= Ngā Manu Kōrero =

Māori language speech competition

Ngā Manu Kōrero is a speech competition for secondary students that encourages fluency in te reo Māori and English.

== History ==
The contest began in 1965 as the Korimako Speech Contest. Sir Bernard Fergusson donated a trophy to encourage greater English fluency in Māori students. School and regional competitions were organised by the Post Primary Teachers' Association and Māori Education Foundation (now Māori Education Trust) with a national final in August 1965.

In 1977, the Pei Te Hurinui Jones Contest was added for senior Māori oratory. Three years later, a junior English section was introduced, with a taonga for the section provided by Ngāti Kahungunu ki Te Tairoa in memory of Sir Turi Carroll, and three years after that, the junior Māori oratory section, Rāwhiti Īhaka, was added.

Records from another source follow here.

Lemma pipeline_named read rdds :
  Forall (fun o => forall rdd, so_RDD o = Some rdd -> operator_named (ro_Operator rdd)) (ProtocolProofs.pipeline read rdds) <->
  Forall (fun rdd => operator_named (ro_Operator rdd)) rdds.
Proof.
  unfold ProtocolProofs.pipeline. rewrite Forall_app, Forall_fmap. split.
  - intros [_ H]. eapply Forall_impl; [exact H|]. intros rdd Hr. by apply Hr.
  - intros H. split; [destruct read; cbn; [by constructor|constructor]|]. eapply Forall_impl; [exact H|]. by intros rdd Hr rdd' [= <-].
Qed.

Lemma later_named m : PlannerProofs.narrow_kind (op_Kind (node_Operator m)) = true ->
  later_ok (node_rdd m) <-> operator_named (node_Operator m).
Proof.
  unfold later_ok, operator_named, ProtocolProofs.narrow_kind. cbn. destruct (op_Kind (node_Operator m)); try done; intros _; tauto.
Qed.

Lemma planned_rdds_ok read n ns : NoDup (node_ID <$> n :: ns) ->
  Forall (fun m => PlannerProofs.narrow_kind (op_Kind (node_Operator m)) = true) ns ->
  op_Kind (node_Operator n) = (if is_read read then OpReduceByKey else OpSource) ->
  rdds_ok (is_read read) (node_rdd <$> n :: ns) <->
  Forall (fun rdd => operator_named (ro_Operator rdd)) (node_rdd <$> n :: ns).
Proof.
  intros Hd Hns Hk. unfold rdds_ok. rewrite <- list_fmap_compose. rewrite !fmap_cons, Forall_cons.
  assert (Hf : first_ok (is_read read) (node_Operator n) <-> operator_named (node_Operator n)).
  { unfold first_ok, operator_named. rewrite Hk. destruct (is_read read); tauto. }
  assert (Hl : Forall later_ok (node_rdd <$> ns) <-> Forall (fun rdd => operator_named (ro_Operator rdd)) (node_rdd <$> ns)).
  { rewrite !Forall_fmap. induction Hns as [|m ns Hm _ IH]; [done|]. rewrite !Forall_cons.
    cbn [compose]. rewrite <- (later_named m Hm). rewrite IH; [done|]. cbn in Hd |- *.
    apply NoDup_cons in Hd as [Hn Hd]. apply NoDup_cons in Hd as [_ Hd]. apply NoDup_cons. split; [|done]. set_solver. }
  rewrite Hl. cbn. rewrite Hf. split; [tauto|]. intros [? ?]. split; [exact Hd|done].
Qed.

Lemma planned_kind_ok a s m read n ns : planned a s -> action_ok a ->
  st_Operations s = ProtocolProofs.pipeline read (node_rdd <$> n :: ns) ->
  t_StageKind (pa_Task m) = st_Kind s -> t_FinalAction (pa_Task m) = st_FinalAction s ->
  t_ShuffleWrite (pa_Task m) = st_ShuffleWrite s ->
  kind_ok m read (node_rdd <$> n :: ns) <-> forall w, st_ShuffleWrite s = Some w -> nonblank (sw_AggregatorID w).
Proof.
  intros (read' & n' & ns' & Eops & _ & _ & _ & Hk) Ha E Ek Ef Ew.
  rewrite E in Eops. apply pipeline_inj in Eops as [-> Ens]. unfold kind_ok. rewrite Ek, Ef, Ew. destruct (st_Kind s); [| |done].
  - destruct Hk as (-> & -> & w & -> & Hp1 & Hp2). unfold write_ok. split.
    + intros (_ & _ & w' & [= <-] & _ & _ & ?). by intros w' [= <-].
    + intros Hw. split; [done|]. split; [done|]. exists w. split; [done|]. split_and!; try done. by apply Hw.
  - destruct Hk as (-> & -> & Ht). split; [done|]. intros _. split; [done|]. exists a. split; [done|].
    split; [by destruct Ha; [right|left]|]. rewrite Ens, Ht, fmap_last. by destruct (last (n' :: ns')).
Qed.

In 1987, after considerable growth in the competition, it was renamed 'Ngā Whakataetae mō Ngā Manu Kōrero o Ngā Kura Tuarua', generally shortened to Ngā Manu Kōrero.

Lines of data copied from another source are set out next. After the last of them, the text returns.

Lemma findField_exact names i name : NoDup names -> names !! i = Some name -> findField names name = Some i.
Proof.
  intros Hnd Hi. unfold findField. destruct (findIndex (String.eqb name) names) as [j|] eqn:Ej.
  - apply findIndex_Some in Ej as (n & Hj & ->%String.eqb_eq). f_equal. by eapply NoDup_lookup.
  - exfalso. clear Hnd. revert i Hi. induction names as [|n names IH]; intros i; [done|]. cbn in Ej.
    destruct (String.eqb_spec name n) as [E|Hne]; [done|]. destruct (findIndex _ names); [done|].
    destruct i as [|i]; cbn; [intros [= E]; by destruct Hne|]. by apply IH.
Qed.

(** The values of field [i], looking from field [k] on. *)
Definition values_at (names : list string) (i : nat) (ms : list (string * list N)) : list (list N) :=
  snd <$> List.filter (fun m => bool_decide (findField names m.1 = Some i)) ms.

Lemma values_before names fields vs ps k i : NoDup names -> encoded fields vs ps ->
  (forall j f, fields !! j = Some f -> names !! (k + j)%nat = Some (field_name f)) -> (i < k)%nat ->
  values_at names i (membersOf fields ps) = [].
Proof.
  intros Hnd H. revert k. induction H as [|f fields v vs ps Ho He Hz H IH|f fields v vs p ps Ho Hp H IH]; intros k Hn Hi; [done| |].
  - apply (IH (S k)); [|lia]. intros j g Hj. replace (S k + j)%nat with (k + S j)%nat by lia. by apply Hn.
  - unfold values_at. cbn [membersOf List.filter fst]. rewrite (findField_exact names k).
    + rewrite bool_decide_eq_false_2 by (intros [= ->]; lia). apply (IH (S k)); [|lia].
      intros j g Hj. replace (S k + j)%nat with (k + S j)%nat by lia. by apply Hn.
    + done.
    + rewrite <- (Nat.add_0_r k). by apply Hn.
Qed.

Lemma decodeFields_spec names fields vs ps k before : NoDup names -> encoded fields vs ps ->
  (forall j f, fields !! j = Some f -> names !! (k + j)%nat = Some (field_name f)) ->
  (forall i, (k <= i)%nat -> values_at names i before = []) ->
  decodeFields names (before ++ membersOf fields ps) k (map (fun f => (zeroValue f.2, decodeType f.2)) fields) = Ok vs.
Proof.
  intros Hnd H. revert k before.
  induction H as [|f fields v vs ps Ho He Hz H IH|f fields v vs p ps Ho Hp H IH]; intros k before Hn Hb; [done| |];
    assert (Hn' : forall j g, fields !! j = Some g -> names !! (S k + j)%nat = Some (field_name g))
      by (intros j g Hj; replace (S k + j)%nat with (k + S j)%nat by lia; by apply Hn).
  - cbn [map decodeFields membersOf]. fold (values_at names k (before ++ membersOf fields ps)).
    assert (values_at names k (before ++ membersOf fields ps) = []) as ->.
    { unfold values_at. rewrite List.filter_app, fmap_app. fold (values_at names k before).
      fold (values_at names k (membersOf fields ps)). rewrite Hb by done.
      apply (values_before names fields vs ps (S k)); [done|done|done|lia]. }
    cbn [decodeLast mbind result_bind]. rewrite IH; [by rewrite Hz|done|]. intros i Hi. apply Hb. lia.
  - cbn [map decodeFields membersOf].
    assert (Hk : findField names (field_name f) = Some k).
    { apply findField_exact; [done|]. rewrite <- (Nat.add_0_r k). by apply Hn. }
    fold (values_at names k (before ++ (field_name f, p) :: membersOf fields ps)).
    assert (values_at names k (before ++ (field_name f, p) :: membersOf fields ps) = [p]) as ->.
    { unfold values_at. rewrite List.filter_app, fmap_app. fold (values_at names k before). rewrite Hb by done.
      cbn [List.filter fst]. rewrite Hk, bool_decide_eq_true_2 by done. cbn [app fmap list_fmap snd].
      fold (values_at names k (membersOf fields ps)). f_equal.
      apply (values_before names fields vs ps (S k)); [done|done|done|lia]. }
    cbn [decodeLast]. rewrite (wr_decode _ _ _ Hp). cbn [mbind result_bind].
    rewrite (cons_middle (field_name f, p)), app_assoc, IH; [done|done|].
    intros i Hi. unfold values_at. rewrite List.filter_app, fmap_app. fold (values_at names i before). rewrite Hb by lia.
    cbn [List.filter fst]. by rewrite Hk, bool_decide_eq_false_2 by (intros [= ->]; lia).
Qed.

In 2020, the competition was cancelled due to the Covid-19 pandemic. In 2021, it was moved online.

== Divisions ==
The competition has four divisions:

=== Pei Te Hurinui Jones Contest ===
Named in honour of Dr Pei Te Hurinui Jones, a Waikato elder and scholar who died in 1976, this section is for Senior students and consists of two speeches in te reo Māori, one prepared and the other impromptu.

=== Te Rāwhiti Ihaka Contest ===
Named in honour of Rāwhiti Ihaka, a skilled orator and teacher at St Stephens School, this section is for Junior students and consists of one prepared speech in te reo Māori.

=== Korimako Contest ===
The Korimako Contest is for Senior* students and consists of two speeches in English, one prepared and the other impromptu.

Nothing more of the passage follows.